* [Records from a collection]
=== Section Start ===

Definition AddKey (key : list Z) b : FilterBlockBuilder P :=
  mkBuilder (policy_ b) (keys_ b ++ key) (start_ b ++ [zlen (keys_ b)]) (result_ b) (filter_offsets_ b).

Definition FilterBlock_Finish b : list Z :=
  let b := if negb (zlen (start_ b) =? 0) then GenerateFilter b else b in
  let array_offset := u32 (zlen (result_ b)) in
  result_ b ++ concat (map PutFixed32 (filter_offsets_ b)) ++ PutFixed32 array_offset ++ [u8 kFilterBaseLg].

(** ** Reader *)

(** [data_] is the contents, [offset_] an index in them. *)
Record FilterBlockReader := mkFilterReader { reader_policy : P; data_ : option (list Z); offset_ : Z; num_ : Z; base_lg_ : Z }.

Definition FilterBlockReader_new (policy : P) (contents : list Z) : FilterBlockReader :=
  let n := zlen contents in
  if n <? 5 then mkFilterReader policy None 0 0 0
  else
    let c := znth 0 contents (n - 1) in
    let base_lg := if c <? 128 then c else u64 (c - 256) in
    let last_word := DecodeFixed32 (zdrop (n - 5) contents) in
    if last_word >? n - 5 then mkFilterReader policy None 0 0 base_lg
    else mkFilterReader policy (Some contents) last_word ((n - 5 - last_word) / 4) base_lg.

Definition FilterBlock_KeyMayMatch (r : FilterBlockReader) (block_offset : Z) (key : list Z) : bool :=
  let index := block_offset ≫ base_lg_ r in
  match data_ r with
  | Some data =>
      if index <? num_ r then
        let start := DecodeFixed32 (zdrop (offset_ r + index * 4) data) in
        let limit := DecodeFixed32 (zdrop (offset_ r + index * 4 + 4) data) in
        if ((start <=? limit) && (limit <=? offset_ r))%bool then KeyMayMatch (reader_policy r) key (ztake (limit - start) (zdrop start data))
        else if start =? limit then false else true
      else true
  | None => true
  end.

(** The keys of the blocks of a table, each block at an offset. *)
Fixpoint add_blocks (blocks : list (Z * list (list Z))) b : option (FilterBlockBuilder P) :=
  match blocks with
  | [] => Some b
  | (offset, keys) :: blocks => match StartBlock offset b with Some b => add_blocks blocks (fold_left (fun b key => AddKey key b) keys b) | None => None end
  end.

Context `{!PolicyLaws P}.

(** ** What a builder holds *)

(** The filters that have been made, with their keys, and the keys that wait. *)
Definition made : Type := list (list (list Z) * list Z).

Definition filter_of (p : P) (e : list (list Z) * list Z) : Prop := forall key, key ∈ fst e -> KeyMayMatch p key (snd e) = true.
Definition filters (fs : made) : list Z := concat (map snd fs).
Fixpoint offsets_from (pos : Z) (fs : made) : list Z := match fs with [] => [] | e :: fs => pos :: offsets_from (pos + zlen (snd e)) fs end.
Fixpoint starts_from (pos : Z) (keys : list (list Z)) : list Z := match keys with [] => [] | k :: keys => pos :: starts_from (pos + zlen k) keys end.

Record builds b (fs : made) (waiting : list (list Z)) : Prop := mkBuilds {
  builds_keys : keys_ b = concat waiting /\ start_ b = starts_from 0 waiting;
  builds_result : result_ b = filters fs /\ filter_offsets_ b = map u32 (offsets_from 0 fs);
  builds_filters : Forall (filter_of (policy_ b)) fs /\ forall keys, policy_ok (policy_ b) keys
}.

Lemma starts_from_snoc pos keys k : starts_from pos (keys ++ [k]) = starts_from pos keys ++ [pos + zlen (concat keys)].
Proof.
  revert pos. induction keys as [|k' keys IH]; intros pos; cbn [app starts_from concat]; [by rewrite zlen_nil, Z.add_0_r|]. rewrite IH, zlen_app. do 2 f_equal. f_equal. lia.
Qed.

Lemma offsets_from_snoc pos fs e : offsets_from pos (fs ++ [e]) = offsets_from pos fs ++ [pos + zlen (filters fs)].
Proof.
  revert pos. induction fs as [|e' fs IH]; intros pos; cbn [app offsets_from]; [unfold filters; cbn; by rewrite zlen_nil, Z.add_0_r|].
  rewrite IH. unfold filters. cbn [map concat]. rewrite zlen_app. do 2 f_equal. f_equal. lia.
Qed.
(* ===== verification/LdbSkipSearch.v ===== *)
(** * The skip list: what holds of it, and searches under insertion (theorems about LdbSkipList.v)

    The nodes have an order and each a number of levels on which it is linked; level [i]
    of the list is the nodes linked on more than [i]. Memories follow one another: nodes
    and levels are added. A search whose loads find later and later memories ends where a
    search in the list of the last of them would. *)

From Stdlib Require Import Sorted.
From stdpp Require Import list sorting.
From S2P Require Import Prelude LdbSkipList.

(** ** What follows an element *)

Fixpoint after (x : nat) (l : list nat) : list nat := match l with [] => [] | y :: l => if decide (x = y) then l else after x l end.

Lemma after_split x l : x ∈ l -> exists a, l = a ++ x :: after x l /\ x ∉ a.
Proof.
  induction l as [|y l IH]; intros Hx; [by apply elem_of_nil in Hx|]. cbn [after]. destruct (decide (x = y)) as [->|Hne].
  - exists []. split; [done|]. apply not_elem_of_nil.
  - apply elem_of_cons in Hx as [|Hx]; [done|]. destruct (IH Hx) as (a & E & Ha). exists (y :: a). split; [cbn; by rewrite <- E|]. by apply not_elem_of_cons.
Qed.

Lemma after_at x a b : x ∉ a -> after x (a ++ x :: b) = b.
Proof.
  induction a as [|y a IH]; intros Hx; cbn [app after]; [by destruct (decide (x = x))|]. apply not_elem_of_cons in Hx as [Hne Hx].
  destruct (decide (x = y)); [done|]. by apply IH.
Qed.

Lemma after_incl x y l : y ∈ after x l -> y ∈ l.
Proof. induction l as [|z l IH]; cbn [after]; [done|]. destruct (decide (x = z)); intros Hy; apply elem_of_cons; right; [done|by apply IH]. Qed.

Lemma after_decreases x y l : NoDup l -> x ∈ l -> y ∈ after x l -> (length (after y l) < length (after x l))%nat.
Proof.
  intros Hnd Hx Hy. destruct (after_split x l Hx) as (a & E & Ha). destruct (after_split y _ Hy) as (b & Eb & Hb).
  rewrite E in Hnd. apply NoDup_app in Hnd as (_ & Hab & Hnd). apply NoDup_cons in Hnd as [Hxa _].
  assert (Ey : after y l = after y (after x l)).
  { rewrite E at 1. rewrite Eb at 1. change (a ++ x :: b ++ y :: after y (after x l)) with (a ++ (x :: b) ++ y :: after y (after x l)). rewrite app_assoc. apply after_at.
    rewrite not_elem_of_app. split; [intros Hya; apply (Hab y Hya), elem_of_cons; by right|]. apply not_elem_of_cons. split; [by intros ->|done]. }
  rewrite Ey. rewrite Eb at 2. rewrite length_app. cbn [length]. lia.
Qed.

=== Section End ===

* [Your goal] Among the lines above, tally those containing the string "nodes" and give only the result.

* [Result for this task] 2